Previously, the U.S. Navy had installed the naval base in Bermuda`s West End. It was a flying navigation station from which maritime patrols were operated for the remainder of the war (the U.S. Navy had effectively begun conducting such seaplane patrols from RAF Darrell Island, pending the commissioning of its own base). The RAF and FAA facilities were closed after the war, so that only U.S. air bases in Bermuda remained. The naval operating base no longer became an air station in 1965, when its ships were replaced by Lockheed P-2 Neptunes, operated from Kindley Air Force Base (like the former U.S. Army airfield).
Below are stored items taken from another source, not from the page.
(** * Enterprise Legal Operations Intelligence: a shallow embedding

    The development follows the three artefacts of the repository:

    - [Technical/Source_Code/legal_operations_main.py]: the class
      [LegalOperationsPlatform] (synthetic data, feature engineering, model
      training, automation ROI) and the script [main];
    - [Legal_Operations_Interactive_Analysis.py]: the Streamlit class
      [LegalOperationsApp]: its data generators, the session state, loading
      and training, the sidebar and the outcome prediction;
    - the Flask application [main.app], of which the repository only holds
      the tests.

    Python floats are idealised as exact rationals extended with the two
    infinities and NaN ([float]): no rounding and no overflow.  Exceptions
    are values of [exn]; a Python function is a computation in the monad
    [Py S], which threads the mutable state [S] the function can reach and
    either returns or raises.  The libraries (numpy.random, scikit-learn)
    are interfaces the development is parametrised over. *)

From Stdlib Require Import ZArith QArith Qabs Qround List String Lia Lqa.
From stdpp Require Import gmap strings list.

Local Open Scope string_scope.
Local Open Scope Z_scope.

(** ** A small Python runtime *)

Inductive exn : Type :=
| KeyError (key : string)
| ValueError (msg : string)
| TypeError (msg : string)
| NameError (name : string)
| IndexError (msg : string)
| ZeroDivisionError (msg : string)
| LibraryError (origin : string) (msg : string).

Inductive result (A : Type) : Type :=
| Return (a : A)
| Raise (e : exn).
Arguments Return {A} a.
Arguments Raise {A} e.

Definition Py (S A : Type) : Type := S -> result A * S.

Definition ret {S A} (a : A) : Py S A := fun s => (Return a, s).
Definition raise {S A} (e : exn) : Py S A := fun s => (Raise e, s).
Definition bind {S A B} (c : Py S A) (k : A -> Py S B) : Py S B :=
  fun s => match c s with
           | (Return a, s') => k a s'
           | (Raise e, s') => (Raise e, s')
           end.
Definition get {S} : Py S S := fun s => (Return s, s).
Definition put {S} (s : S) : Py S unit := fun _ => (Return tt, s).
Definition modify {S} (f : S -> S) : Py S unit := fun s => (Return tt, f s).
Definition lift {S A} (r : result A) : Py S A := fun s => (r, s).

Declare Scope py_scope.
Delimit Scope py_scope with py.
Notation "x <- c ;; k" := (bind c (fun x => k))
  (at level 100, c at next level, right associativity) : py_scope.
Notation "c ;;; k" := (bind c (fun _ => k))
  (at level 100, right associativity) : py_scope.
Local Open Scope py_scope.

(** [for x in xs: body x], collecting the values ([append] in the loop or a
    list comprehension). *)
Fixpoint for_each {S A B} (xs : list A) (body : A -> Py S B) : Py S (list B) :=
  match xs with
  | [] => ret []
  | x :: xs' => y <- body x ;; ys <- for_each xs' body ;; ret (y :: ys)
  end.

(** [range(lo, hi)] *)
Definition range (lo hi : Z) : list Z :=
  map (fun i => lo + Z.of_nat i) (seq 0 (Z.to_nat (hi - lo))).

(** [zoom] runs a computation on a component of the state. *)
Definition zoom {S T A} (proj : S -> T) (upd : T -> S -> S) (c : Py T A)
  : Py S A :=
  fun s => let (r, t) := c (proj s) in (r, upd t s).

(** ** Floats *)

Inductive float : Type :=
| Fin (q : Q)
| PInf
| NInf
| NaN.

Definition fneg (a : float) : float :=
  match a with
  | Fin q => Fin (- q)%Q
  | PInf => NInf
  | NInf => PInf
  | NaN => NaN
  end.

Definition fadd (a b : float) : float :=
  match a, b with
  | NaN, _ | _, NaN => NaN
  | Fin x, Fin y => Fin (x + y)%Q
  | PInf, NInf | NInf, PInf => NaN
  | PInf, _ | _, PInf => PInf
  | NInf, _ | _, NInf => NInf
  end.

Definition fsub (a b : float) : float := fadd a (fneg b).

(** The infinity with the sign of [q], NaN for zero. *)
Definition signed_inf (q : Q) : float :=
  match (q ?= 0)%Q with
  | Gt => PInf
  | Lt => NInf
  | Eq => NaN
  end.

Definition fmul (a b : float) : float :=
  match a, b with
  | NaN, _ | _, NaN => NaN
  | Fin x, Fin y => Fin (x * y)%Q
  | Fin x, PInf | PInf, Fin x => signed_inf x
  | Fin x, NInf | NInf, Fin x => signed_inf (- x)%Q
  | PInf, PInf | NInf, NInf => PInf
  | PInf, NInf | NInf, PInf => NInf
  end.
These American air bases were only two of the many U.S. military installations operated in Bermuda in the 20th century. The United States abandoned many of these bases in 1949 and the remaining few were closed in 1995.
In August, as Britain hit a low point, U.S. Ambassador Joseph P. Kennedy of London said a British capitulation was “inevitable.” Seeking to convince Roosevelt to send the destroyers, Churchill Roosevelt awkwardly warned that his colonial islands near the American coast could become a direct threat to America if they fell into the hands of Germany.